On Point blog, page 13 of 264
COA reverses order to suppress because driver of vehicle not seized; dissent disputes reasonable person surrounded in vehicle by police would feel free to leave.
State v. Kahreem Rashah Wilkins, Sr., 2023AP1385-CR, 10/8/24, District I (not recommended for publication); case activity
In a 2-1 decision, the Court of Appeals reversed the circuit court’s order granting Kahreem Wilkins’ motion to suppress evidence seized from his vehicle. The majority found that Wilkins was not seized when police approached the vehicle and saw a firearm in plain view, while the dissent concluded a reasonable person surrounded in his vehicle by four officers would not feel free to leave.

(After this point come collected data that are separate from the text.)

(** * Rock-paper-scissors correspondence game: a shallow embedding

    The development follows the TypeScript sources of the framework, one
    module per source file:
    - [framework/core/config/types.ts]            -> [Module Types]
    - [framework/core/engine/turnEngine.ts]       -> [Module TurnEngine]
    - [framework/core/engine/payoffEngine.ts]     -> [Module PayoffEngine]
    - [framework/core/config/loader.ts]           -> [Module Loader]
    - [shared/utils/constants.ts]                 -> [Module Constants]
    - [framework/storage/hmacManager.ts]          -> [Module HmacManager]
    - [framework/storage/checksumManager.ts]      -> [Module ChecksumManager]
    - [framework/storage/encryption.ts]           -> [Module Encryption]
    - [framework/core/schemas/schemaGenerator.ts] -> [Module SchemaGenerator]
    - [App.tsx]                                   -> [Module App], and
      [Module AppFlow] for the version with the flow state

    [Module JS] holds the JavaScript values and string operations the
    sources use, [Module Exn] the exceptions, [Module Zod] the part of the
    zod library behind the schemas and [Module Lib] the log of calls into
    JSON, lz-string, crypto-js and base64. The functions of those libraries
    are parameters of the code that calls them.

    Conventions of the embedding.
    - JavaScript numbers are [JS.number]: the integers and the three
      doubles that are not finite. Round numbers and lengths, which the
      code counts itself, are [Z]; scores and totals, which come from a
      configuration, are any number. Non-integral doubles are outside
      the embedding.
    - JavaScript strings are [string], sequences of 8-bit code units; the
      tokens handled here are base64, hexadecimal and ASCII text.
    - [undefined] in a position of type [T | undefined] is [None].
    - A function that may [throw] returns a [Completion].

    The file has three parts: the embedding of the sources, the vocabulary
    and the examples of the properties, and the properties with their
    proofs. *)

From Stdlib Require Import ZArith Bool Ascii String List Lia.
From stdpp Require Import base decidable option list strings pretty gmap.
Import ListNotations.

Local Open Scope string_scope.
Local Open Scope Z_scope.

(** ** JavaScript values, coercions and completions *)

Module JS.

(** [ToBoolean] on a value of type [string | undefined]: [undefined] and
    the empty string are the two falsy inhabitants. *)
Definition truthy (v : option string) : bool :=
  match v with
  | None => false
  | Some s => negb (String.eqb s "")
  end.

(** [ToBoolean] on a string. *)
Definition truthyString (s : string) : bool := negb (String.eqb s "").

(** The [%] operator on integers: the result takes the sign of the
    dividend, which is [Z.rem]. *)
Definition remainder (a b : Z) : Z := Z.rem a b.

(** [s.length] *)
Definition length (s : string) : Z := Z.of_nat (String.length s).

(** [s.charCodeAt(i)] as the bitwise operators see it: out of range the
    result is [NaN], which [ToInt32] turns into [0]. *)
Definition charCodeAt (s : string) (i : nat) : Z :=
  match String.get i s with
  | Some c => Z.of_N (N_of_ascii c)
  | None => 0
  end.

(** [s.lastIndexOf(c)] for a one-character needle: the index of the last
    occurrence, [-1] when there is none. *)
Fixpoint lastIndexOf (s : string) (c : ascii) : Z :=
  match s with
  | EmptyString => -1
  | String d rest =>
      let r := lastIndexOf rest c in
      if r =? -1 then (if Ascii.eqb d c then 0 else -1) else r + 1
  end.

(** [s.substring(start, end)]: both indices are clamped to the string and
    swapped when out of order. *)
Definition clamp (s : string) (i : Z) : Z := Z.max 0 (Z.min i (length s)).

Definition substring (s : string) (start finish : Z) : string :=
  let a := clamp s start in
  let b := clamp s finish in
  String.substring (Z.to_nat (Z.min a b))
    (Z.to_nat (Z.max a b - Z.min a b)) s.

(** [s.substring(start)] *)
Definition substringFrom (s : string) (start : Z) : string :=
  substring s start (length s).

(** Numbers: the integers, [Infinity], [-Infinity] and [NaN]. *)
Inductive number : Set :=
| Finite (n : Z)
| PositiveInfinity
| NegativeInfinity
| NaN.

#[global] Instance number_eq_dec : EqDecision number.
Proof. solve_decision. Defined.

(** [Number.isFinite(x)] *)
Definition isFinite (x : number) : bool :=
  match x with Finite _ => true | _ => false end.

(** [a + b]: [NaN] is absorbing, and so is the sum of the two infinities;
    an infinity absorbs every finite number. *)
Definition add (a b : number) : number :=
  match a, b with
  | Finite x, Finite y => Finite (x + y)
  | NaN, _ | _, NaN => NaN
  | PositiveInfinity, NegativeInfinity
  | NegativeInfinity, PositiveInfinity => NaN
  | PositiveInfinity, _ | _, PositiveInfinity => PositiveInfinity
  | NegativeInfinity, _ | _, NegativeInfinity => NegativeInfinity
  end.

(** [a < b] and [a > b]: false as soon as one side is [NaN]. *)
Definition lt (a b : number) : bool :=
  match a, b with
  | Finite x, Finite y => x <? y
  | NaN, _ | _, NaN => false
  | _, NegativeInfinity => false
  | NegativeInfinity, _ => true
  | PositiveInfinity, _ => false
  | _, PositiveInfinity => true
  end.

Definition gt (a b : number) : bool := lt b a.

(** [String(n)], as a template literal applies it, for an integer [n]. Up
    to [2^53] in magnitude every integer is a double of its own and is
    written with all its digits. A larger integer is written by the
    digits of the double nearest to it, followed by zeros or, from
    [10^21] on, in exponent notation: [large] stands for that text. *)
Definition numberToString (large : Z -> string) (n : Z) : string :=
  if Z.abs n <=? 2 ^ 53 then pretty n else large n.

(** Values of type [unknown] as they come out of a YAML or JSON parser. *)
#[local] Unset Elimination Schemes.
Inductive Value : Type :=
| Undefined
| Null
| Bool (b : bool)
| Number (n : number)
| Str (s : string)
| Array (elements : list Value)
| Object (properties : list (string * Value)).
#[local] Set Elimination Schemes.

(** [obj[key]]: the value of an own property, [undefined] when absent. *)
Fixpoint getProperty (properties : list (string * Value)) (key : string)
  : Value :=
  match properties with
  | [] => Undefined
  | (k, v) :: rest => if String.eqb k key then v else getProperty rest key
  end.

(** [typeof v === 'object'], which holds of [null], arrays and objects. *)
Definition typeofObject (v : Value) : bool :=
  match v with
  | Null | Array _ | Object _ => true
  | _ => false
  end.

(** [v === null] *)
Definition isNull (v : Value) : bool :=
  match v with Null => true | _ => false end.

(** [Array.isArray(v)] *)
Definition isArray (v : Value) : bool :=
  match v with Array _ => true | _ => false end.

(** [v.key] for a value that is neither [undefined] nor [null], and a key
    that is no member of a prototype: an own property of an object,
    [undefined] on any other value. *)
Definition member (v : Value) (key : string) : Value :=
  match v with
  | Object properties => getProperty properties key
  | _ => Undefined
  end.

(** [JSON.stringify(s)] for a string [s]: the string between double
    quotes, in which the quote, the backslash and the control characters
    are escaped. *)
Definition hexDigit (n : N) : ascii :=
  ascii_of_N (if (n <? 10)%N then 48 + n else 87 + n).

Definition quoteJSONChar (c : ascii) : string :=
  let n := N_of_ascii c in
  let backslash := String (ascii_of_nat 92) EmptyString in
  if (n =? 8)%N then backslash ++ "b"
  else if (n =? 9)%N then backslash ++ "t"
  else if (n =? 10)%N then backslash ++ "n"
  else if (n =? 12)%N then backslash ++ "f"
  else if (n =? 13)%N then backslash ++ "r"
  else if (n =? 34)%N || (n =? 92)%N then backslash ++ String c EmptyString
  else if (n <? 32)%N then
    backslash ++ "u00"
      ++ String (hexDigit (n / 16)) (String (hexDigit (n mod 16)) EmptyString)
  else String c EmptyString.

Fixpoint quoteJSONBody (s : string) : string :=
  match s with
  | EmptyString => EmptyString
  | String c rest => quoteJSONChar c ++ quoteJSONBody rest
  end.

Definition quoteJSONString (s : string) : string :=
  String (ascii_of_nat 34) (quoteJSONBody s)
    ++ String (ascii_of_nat 34) EmptyString.

(** [v.key] for any value: reading a property of [undefined] or of [null]
    is a [TypeError], here [None]. *)
Definition property (v : Value) (key : string) : option Value :=
  match v with
  | Undefined | Null => None
  | _ => Some (member v key)
  end.

(** [s === v] for a string [s]. *)
Definition strictEqualsString (s : string) (v : Value) : bool :=
  match v with
  | Str t => String.eqb s t
  | _ => false
  end.

(** [n === v] for an integer [n]. *)
Definition strictEqualsInteger (n : Z) (v : Value) : bool :=
  match v with
  | Number (Finite m) => n =? m
  | _ => false
  end.

End JS.

(** An integer is read as a number where one is expected. *)
Coercion JS.Finite : Z >-> JS.number.

(** ** framework/core/config/types.ts *)

Module Types.

(** [PlayerNumber], the union [1 | 2] (declared in baseSchema). *)
Inductive PlayerNumber : Set := P1 | P2.

#[export] Instance PlayerNumber_eq_dec : EqDecision PlayerNumber.
Proof. solve_decision. Defined.

Record ChoiceOption := {
  id : string;
  label : string;
  description : option string;
  icon : option string;
}.

(** The nested objects [condition] and [outcome] are flattened. *)
Record PayoffRule := {
  condition_player1 : string;
  condition_player2 : string;
  outcome_player1 : JS.number;
  outcome_player2 : JS.number;
  outcomeText : option string;
}.

Record GameMetadata := {
  metadata_id : string;
  name : string;
  metadata_description : string;
  version : string;
  rulesUrl : option string;
  tags : option (list string);
}.

Record GameProgression := {
  totalRounds : Z;
  startingPlayer : PlayerNumber;
  alternateStarter : bool;
  showRunningTotal : bool;
}.

Record GameUI := {
  primaryColor : option string;
  secondaryColor : option string;
  cssClass : option string;
  showPayoffMatrix : bool;
  showChoiceDescriptions : bool;
  choiceMadeText : option string;
  resultsHeaderText : option string;
}.

Record GameConfig := {
  metadata : GameMetadata;
  choices : list ChoiceOption;
  payoffRules : list PayoffRule;
  progression : GameProgression;
  ui : GameUI;
}.

(** The structural type guard of [types.ts]. *)
Definition isGameConfigLike (value : JS.Value) : bool :=
  if negb (JS.typeofObject value) || JS.isNull value then false
  else
    let config := value in
    JS.typeofObject (JS.member config "metadata")
    && negb (JS.isNull (JS.member config "metadata"))
    && JS.isArray (JS.member config "choices")
    && JS.isArray (JS.member config "payoffRules")
    && JS.typeofObject (JS.member config "progression")
    && negb (JS.isNull (JS.member config "progression"))
    && JS.typeofObject (JS.member config "ui")
    && negb (JS.isNull (JS.member config "ui")).

End Types.

(** ** Exceptions and completions *)

Module Exn.

(** One issue of a [ZodError]: the path of the offending value and the
    message. Path segments are property names or array indices. *)
Inductive PathSegment := Key (k : string) | Index (i : nat).

Record ZodIssue := {
  path : list PathSegment;
  message : string;
}.

(** The error classes thrown by the sources; [NativeError] stands for what
    the platform and the libraries throw ([SyntaxError], [DOMException]). *)
Inductive Exception : Type :=
| Error (message : string)
| HMACError (message : string)
| ConfigValidationError (message : string) (errors : list string)
    (configPath : option string)
| ConfigLoadError (message : string)
| PayoffCalculationError (message : string)
    (player1Choice player2Choice : string)
| ZodError (issues : list ZodIssue)
| NativeError (name message : string).

Inductive Completion (A : Type) : Type :=
| Return (a : A)
| Throw (e : Exception).
Arguments Return {A} a.
Arguments Throw {A} e.

Definition bind {A B} (c : Completion A) (k : A -> Completion B)
  : Completion B :=
  match c with
  | Return a => k a
  | Throw e => Throw e
  end.

(** [try { body } catch (error) { handler }] *)
Definition tryCatch {A} (body : Completion A)
    (handler : Exception -> Completion A) : Completion A :=
  match body with
  | Return a => Return a
  | Throw e => handler e
  end.

End Exn.

Notation "'do' x <- c ; k" := (Exn.bind c (fun x => k))
  (at level 10, x name, c at level 100, k at level 200).

(** ** framework/core/engine/turnEngine.ts *)

Module TurnEngine.
Import Types.

Definition determineRoundStarter (config : GameConfig) (roundNumber : Z)
  : PlayerNumber :=
  if negb config.(progression).(alternateStarter) then
    config.(progression).(startingPlayer)
  else if JS.remainder roundNumber 2 =? 1 then
    config.(progression).(startingPlayer)
  else
    match config.(progression).(startingPlayer) with P1 => P2 | P2 => P1 end.

Definition isRoundComplete (player1Choice player2Choice : option string)
  : bool :=
  match player1Choice, player2Choice with
  | Some _, Some _ => true
  | _, _ => false
  end.

Definition isGameComplete (currentRound totalRounds : Z)
    (roundComplete : bool) : bool :=
  (currentRound =? totalRounds) && roundComplete.

(** The result [None] is the source's [undefined]. *)
Definition determineNextPlayer (config : GameConfig) (roundNumber : Z)
    (player1Choice player2Choice : option string) : option PlayerNumber :=
  let starter := determineRoundStarter config roundNumber in
  if negb (JS.truthy player1Choice) && negb (JS.truthy player2Choice) then
    Some starter
  else
    let responder := match starter with P1 => P2 | P2 => P1 end in
    let starterChoice :=
      match starter with P1 => player1Choice | P2 => player2Choice end in
    let responderChoice :=
      match responder with P1 => player1Choice | P2 => player2Choice end in
    if negb (JS.truthy starterChoice) then Some starter
    else if negb (JS.truthy responderChoice) then Some responder
    else None.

COA rejects challenges to TPR order and affirms
Waushara County DHS v. A.M.S., 2024AP730-733, District IV, 10/3/24 (one-judge decision; ineligible for publication); case activity
In a dense and fact-specific opinion, COA rejects A.M.S.’s attempts to argue that she was precluded from presenting relevant evidence at her TPR trial and affirms.
COA: Driver misinformed he would be charged with first-offense OWI did not have right to refuse breath test; Ignition Interlock statute does not violate Dormant Commerce Clause when applied to out-of-state resident.
State v. Sharpe, 2021AP1543 & 2022AP307, 9/24/24, District III (one-judge decision; ineligible for publication); case activity here and here
COA determines defendant arrested for OWI did not meet burden to show that he was unable to make knowing and intelligent choice about submitting to breath test when officers misinformed him that he would be charged with a first-offense OWI. COA rejects facial and as-applied challenge to IID statute based on Dormant Commerce Clause.
COA rejects pro se challenges to OWI first conviction
Village of Greendale v. Stacey King, 2023AP503, 9/17/24, District I (1-judge decision, ineligible for publication); case activity
King appeals her OWI first judgment, arguing that the statute of limitations had expired, that the circuit court based its rulings on bias against her instead of on the relevant law, and that the field sobriety test should not have been presented to the jury. The COA rejects these arguments and affirms.
COA finds officer did not intentionally or recklessly include false information in affidavit in support of search warrant; circuit court’s order suppressing evidence reversed.
State v. Mark T. Solheim, 2024AP239, District II, 9/18/24 (one-judge decision; ineligible for publication); case activity
In its decision reversing the circuit court’s order suppressing evidence obtained pursuant to a warrant for a blood draw, the Court of Appeals reminds that Franks and its Wisconsin counterpart Anderson require defendants challenging the veracity of an affidavit in support of a search warrant to do more than show the affidavit contained false information, but also that the officer knew the information was false at the time it was asserted and included it intentionally or with a reckless disregard for the truth.
COA rejects challenges to refusal finding; holds that refusal statute is not unconstitutional
State v. Albert A. Terhune, 2023AP353, 9/19/24, District IV (1-judge decision, ineligible for publication); case activity
In a somewhat complicated OWI appeal, COA ultimately affirms under well-settled legal standards.
COA rejects challenges to “abandonment” verdict in TPR involving allegations that mother withheld child’s location from father
A.M.D. v. G.R.B., Jr., 2024AP1071, District II, 9/18/24 (one-judge decision; ineligible for publication); case activity
G.R.B. (“Bartel”) appeals an order terminating his parental rights, raising a medley of challenges. Although COA acknowledges that its prior precedent sent “mixed signals” to litigants on at least one of the issues, it ultimately rejects all of G.R.B.’s arguments and affirms.
COA: Plea to grounds for TPR entered knowingly, despite circuit court misstating burden of proof that would apply at disposition.
State v. B.M., 2024AP414, District I, 9/10/24 (one-judge decision; ineligible for publication); case activity
In a replay of last week’s decision in N.H., on which we posted here, the Court of Appeals affirmed the circuit court’s order denying B.M.’s motion to withdraw her no-contest plea to the grounds of the petition to terminate her parental rights.
COA: Expert evidence not necessary to continue protective placement under Ch. 55.
Ozaukee County v. S.S., 2024AP759, District II, 9/11/24 (one-judge decision; ineligible for publication); case activity
In determining whether to continue protective placement under Chapter 55, the County does not need to present an expert witness to establish an individual continues to meet the criteria for placement, and the circuit court may rely on the entire record – not just the record at the annual review hearing – to find grounds to continue placement.
COA: TPR defendant not misled regarding burden of proof at disposition hearing during plea colloquy
State v. N.H., 2024AP597, District I, 9/4/24 (one-judge decision; ineligible for publication); case activity
B.W. forecloses N.H’s TPR appeal that his plea was involuntary because the circuit court misled him regarding the burden of proof at the dispositional phase.